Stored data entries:
(* ===== verification/Swarm.v ===== *)
(** * The life of a swarm

    What can happen to a torrent with its connections: what [PiecesHistory] has, the
    bytes that peers send, chunks from web seeds and their way to the storage, the goroutines that
    read data for peers, and the writers of the connections.  Disallowing and allowing the download
    of data, and closing the torrent, are left out. *)

From coqutil Require Import Datatypes.RecordSettersUsingExistingGetters.
From S2P Require Import Prelude Segments Metainfo PeerProtocol PeerProtocolTheory Types Bitmap OrderedBitmap Multiless RequestOrder RequestOrderTheory Chunks ChunksTheory World RequestState RequestTheory Pieces Requesting Upload Messages PiecesTheory PeersTheory RequestingTheory UploadTheory MessagesTheory PiecesHistory PiecesSafety.
Local Open Scope Z_scope.

Inductive swarmEvent {AJ : AjwernerSet} {RB : Roaring} {GL : GenericList} :=
| OfTorrent (ev : event)
| PeerSends (id : nat) (now : Z) (sc : Z -> Completion) (stored : Z -> option bytes) (pool : option bytes) (input : bytes)
| SeedSends (now : Z) (msg : Message)
| WriteBegins (k : nat)
| WriteDone (k : nat) (failed : bool)
| ServerRuns (id : nat) (sc : Z -> Completion) (res : ReadResult) (closing : bool)
| WriterRuns (id : nat) (now : Z) (active late : bool) (ahead : nat -> bool) (reserve : nat -> Request -> reservation).

Section Swarm.
Context {ML : Multiless} {AJ : AjwernerSet} {AJL : AjwernerLaws AJ} {RB : Roaring} {RBL : RoaringLaws RB}.
Context {GL : GenericList} {GLL : GenericListLaws GL} {GH : GenericHeap}.
Context (e : Env) (onReadExtendedMsg : nat -> Z -> bytes -> go Swarm unit bool).
Notation L := (e_layout e).

Definition run_swarmEvent (ev : swarmEvent) : go Swarm unit unit :=
  match ev with
  | OfTorrent ev => on_world (do_event e ev)
  | PeerSends id now sc stored pool input => mainReadLoop e onReadExtendedMsg now sc stored pool id input;; mret tt
  | SeedSends now msg => receiveChunkPrologue e now None msg;; mret tt
  | WriteBegins k => writeChunk k
  | WriteDone k failed => chunkWritten e k failed
  | ServerRuns id sc res closing => peerRequestServer e sc res closing id
  | WriterRuns id now active late ahead reserve => writer e now active late ahead reserve id;; mret tt
  end.

(** [PeerConn.onClose]: the peer's requests are deleted as its connection is closed.  Closing is an
    operation on the torrent, so that this is done for the connections closed since [w]. *)
Definition onClose (w : World) : go Swarm unit unit :=
  modify (fun s => s <| sw_uploads := map_imap (fun id u => Some
    (if negb (from_option pc_closed true (w_conns w !! id)) && from_option pc_closed true (w_conns (sw_world s) !! id)
     then u <| u_unreadPeerRequests := ∅ |> <| u_readyPeerRequests := ∅ |> else u)) (sw_uploads s) |>).

Definition do_swarmEvent (ev : swarmEvent) : go Swarm unit unit :=
  w ← gets sw_world;
  run_swarmEvent ev;;
  onClose w.

(** What the callers see to, and the libraries: connections are new, the storage answers as many
    bytes as were asked for unless there is an error, and the limiter only refuses what is above its
    burst size.  Of what they do not see to: writes that fail are up to a handler, peers do not send
    hashes or ask for them, and what [receivable] says. *)
Definition swarmAllowed (n : Z) (s : Swarm) (ev : swarmEvent) : Prop :=
  match ev with
  | OfTorrent ev => allowed e n (sw_world s) ev /\
      match ev with NewConn id _ _ => sw_uploads s !! id = None | _ => True end
  | PeerSends id _ _ _ pool input => receivable e pool s id input
  | SeedSends _ msg => wf_message msg = true /\ Type_ msg = mtPiece
  | WriteBegins k => (k < length (sw_chunkWrites s))%nat
  | WriteDone k failed => (k < length (sw_chunkWrites s))%nat /\ (failed = true -> e_userOnWriteChunkErr e = true)
  | ServerRuns id sc res _ => (forall i, c_Err (sc i) = false) /\
      forall r, u_server (uploads_at s id) = Some (Reading r) -> read_ok res r
  | WriterRuns id now _ _ _ reserve => 0 < now /\
      (forall k r, reserve k r = NotOK -> exists b, e_uploadBurst e = Some b /\ b < req_Length r) /\
      forall c, w_conns (sw_world s) !! id = Some c -> pc_v2 c && HasV2 (t_info L) = false
  end.

(** No chunk is being written yet; connections may have asked for some. *)
Record freshSwarm (s : Swarm) : Prop := {
  fs_up id : up_ok e id (uploads_at s id);
  fs_writes : sw_chunkWrites s = [] /\ sw_pendingWrites s = ∅;
}.

Inductive swarmReachable (n : Z) (sc : Z -> Completion) (s0 : Swarm) : Swarm -> Prop :=
| swarm_start s : on_world (onSetInfo e sc) s0 = Ret tt s -> swarmReachable n sc s0 s
| swarm_step s ev s' : swarmReachable n sc s0 s -> swarmAllowed n s ev -> do_swarmEvent ev s = Ret tt s' ->
    swarmReachable n sc s0 s'.
End Swarm.

Section Invariant.
Context {ML : Multiless} {MLL : MultilessLaws ML} {AJ : AjwernerSet} {AJL : AjwernerLaws AJ}.
Context {RB : Roaring} {RBL : RoaringLaws RB} {GL : GenericList} {GLL : GenericListLaws GL}.
Context {GH : GenericHeap} {GHL : GenericHeapLaws GH}.
Context (e : Env) (ext : nat -> Z -> bytes -> go Swarm unit bool) (st : Storage) (n : Z) (sc : Z -> Completion) (s0 : Swarm).
Context (Hst : e_storage e = Some st) (HF : layout_full (e_layout e) n) (Hrange : forall w l, e_range e w l ≡ₚ l).
Context (Hpick : forall w l, e_rangeRequests e w l ≡ₚ l) (Horder : Z.of_nat (length (e_pieceRequestOrder e)) = n).
Context (Hchunk : t_chunkSize (e_layout e) <> 0).
Context (Hfresh : fresh e st n (sw_world s0)) (Hswarm : freshSwarm e s0) (Hsc : forall i, c_Err (sc i) = false).
Notation SInv := (SInv e st n).

Lemma onClose_wp w s : SInv s -> wp (onClose w) (fun _ s' => SInv s') s.
Proof using.
  clear. intros [H1 H2 H3 H4]. apply wp_modify. split; try done. intros id. specialize (H2 id).
  unfold uploads_at in *. cbn. cbv [RecordSettersUsingExistingGetters.const]. rewrite map_lookup_imap.
  destruct (sw_uploads s !! id) as [u|]; [|done]. cbn in *. destruct (_ && _); [|done].
  apply (up_fewer e id u); [done|apply empty_subseteq|apply map_empty_subseteq|by right|done].
Qed.

Lemma runEvent_wp s ev : SInv s -> swarmAllowed e n s ev -> wp (run_swarmEvent e ext ev) (fun _ s' => SInv s') s.
Proof using All.
  intros HS Ha. destruct ev; cbn in Ha |- *.
  - apply world_sinv; [done|]. intros HI. apply (event_inv e st Hst n HF Hrange); [done|apply Ha].
  - apply then_ret. by apply (read_wp e st Hst n HF Hrange Hchunk).
  - destruct Ha. apply then_ret. by apply (prologue_wp e st Hst n HF).
  - by apply (writeChunk_wp e st n).
  - destruct Ha. by apply (chunkWritten_wp e st Hst n HF Hrange).
  - destruct Ha as [Hs Hr]. eapply wp_mono; [apply (server_wp e st Hst n HF Hrange Hpick); [apply HS|apply HS|done|done]|]. cbn beta. intros ? s'. by apply SInv_ran.
  - destruct Ha as (Hnow & Hres & Hv2). apply then_ret.
    eapply wp_mono; [apply (writer_wp e st Hst n HF Hrange Hpick reserve Hres now active Hnow Horder); [apply HS|apply HS|done]|].
    cbn beta. intros ? s' Hm. by eapply SInv_ran, moved_ran.
Qed.

Lemma swarmEvent_wp s ev : SInv s -> swarmAllowed e n s ev -> wp (do_swarmEvent e ext ev) (fun _ s' => SInv s') s.
Proof using All.
  intros HS Ha. unfold do_swarmEvent. apply wp_bind, wp_gets, wp_bind.
  eapply wp_mono; [by apply runEvent_wp|]. cbn beta. intros _ s' HS'. by apply onClose_wp.
Qed.

Lemma swarmStart_wp : wp (on_world (onSetInfo e sc)) (fun _ s => SInv s) s0.
Proof using All.
  apply wp_on_world. eapply wp_mono; [by apply (onSetInfo_wp e st Hst n HF Hrange)|]. cbn beta. intros _ w HI.
  destruct Hswarm as [Hu [E1 E2]]. split; [done|exact Hu| |].
  - intros i. unfold writing. cbn. by rewrite E1, E2.
  - cbn. rewrite E1. by intros ? ?%elem_of_nil.
Qed.

Lemma swarmReachable_inv s : swarmReachable e ext n sc s0 s -> SInv s.
Proof using All.
  induction 1 as [s Hs|s ev s' _ IH Ha Hs]; [by apply (wp_Ret _ _ _ _ _ swarmStart_wp Hs)|by apply (wp_Ret _ _ _ _ _ (swarmEvent_wp s ev IH Ha) Hs)].
Qed.
End Invariant.
(** The value of the named filter [k], when [k] names one and its
    argument is not null. *)
Definition named_filter (latest oldest limit : option Z)
    (action actor entity : option string) (k : string) : option pyval :=
  if decide (k = "latest") then PyInt <$> latest
  else if decide (k = "oldest") then PyInt <$> oldest
  else if decide (k = "limit") then PyInt <$> limit
  else if decide (k = "action") then PyStr <$> action
  else if decide (k = "actor") then PyStr <$> actor
  else if decide (k = "entity") then PyStr <$> entity
  else None.

(** What is transmitted under [k]: the additional parameter of that key
    when there is one (it replaces a named filter), else the named filter;
    and nothing where that value is null. *)
Definition transmitted (latest oldest limit : option Z)
    (action actor entity : option string)
    (additional_query_params : option (gmap string pyval)) (k : string)
  : option pyval :=
  match additional_query_params ≫= (.!! k) with
  | Some v => if decide (v = PyNone) then None else Some v
  | None => named_filter latest oldest limit action actor entity k
  end.

(** ** One call of [_perform_http_request], in closed form *)

Definition CONTENT_TYPE_JSON : string := "application/json;charset=utf-8".

(** The session the request goes out on: the client's own when it is
    running, else the one created at the end of the store. *)
Definition session_used (self : AsyncAuditLogsClient) (w : world) : session_ref :=
  match session self with
  | Some r => if running (heap w) (Some r) then r else length (heap w)
  | None => length (heap w)
  end.

Definition request_sent (self : AsyncAuditLogsClient) (http_verb url : string)
    (query_params body_params : option (gmap string pyval))
    (headers : gmap string string) (w : world) : http_request :=
  {| req_session := session_used self w; req_verb := http_verb;
     req_url := url;
     req_headers := <["Content-Type" := CONTENT_TYPE_JSON]> headers;
     req_params := query_params; req_data := json_dumps <$> body_params;
     req_ssl := ssl self; req_proxy := proxy self |}.

Definition debug_record (m : log_message) : log_record :=
  {| levelno := DEBUG; message := m |}.

Definition sending_log (self : AsyncAuditLogsClient) (url : string)
    (query_params body_params : option (gmap string pyval))
    (headers : gmap string string) : list log_record :=
  if bool_decide (level (logger self) ≤ DEBUG)
  then [debug_record
          (SendingRequest url query_params (json_dumps <$> body_params)
             (headers_for_logging (<["Content-Type" := CONTENT_TYPE_JSON]> headers)))]
  else [].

• [Your objective]:
Restate the records above verbatim up to and including the line containing "of data, and".

• [Task result]:
(* ===== verification/Swarm.v ===== *)
(** * The life of a swarm

    What can happen to a torrent with its connections: what [PiecesHistory] has, the
    bytes that peers send, chunks from web seeds and their way to the storage, the goroutines that
    read data for peers, and the writers of the connections.  Disallowing and allowing the download
    of data, and closing the torrent, are left out. *)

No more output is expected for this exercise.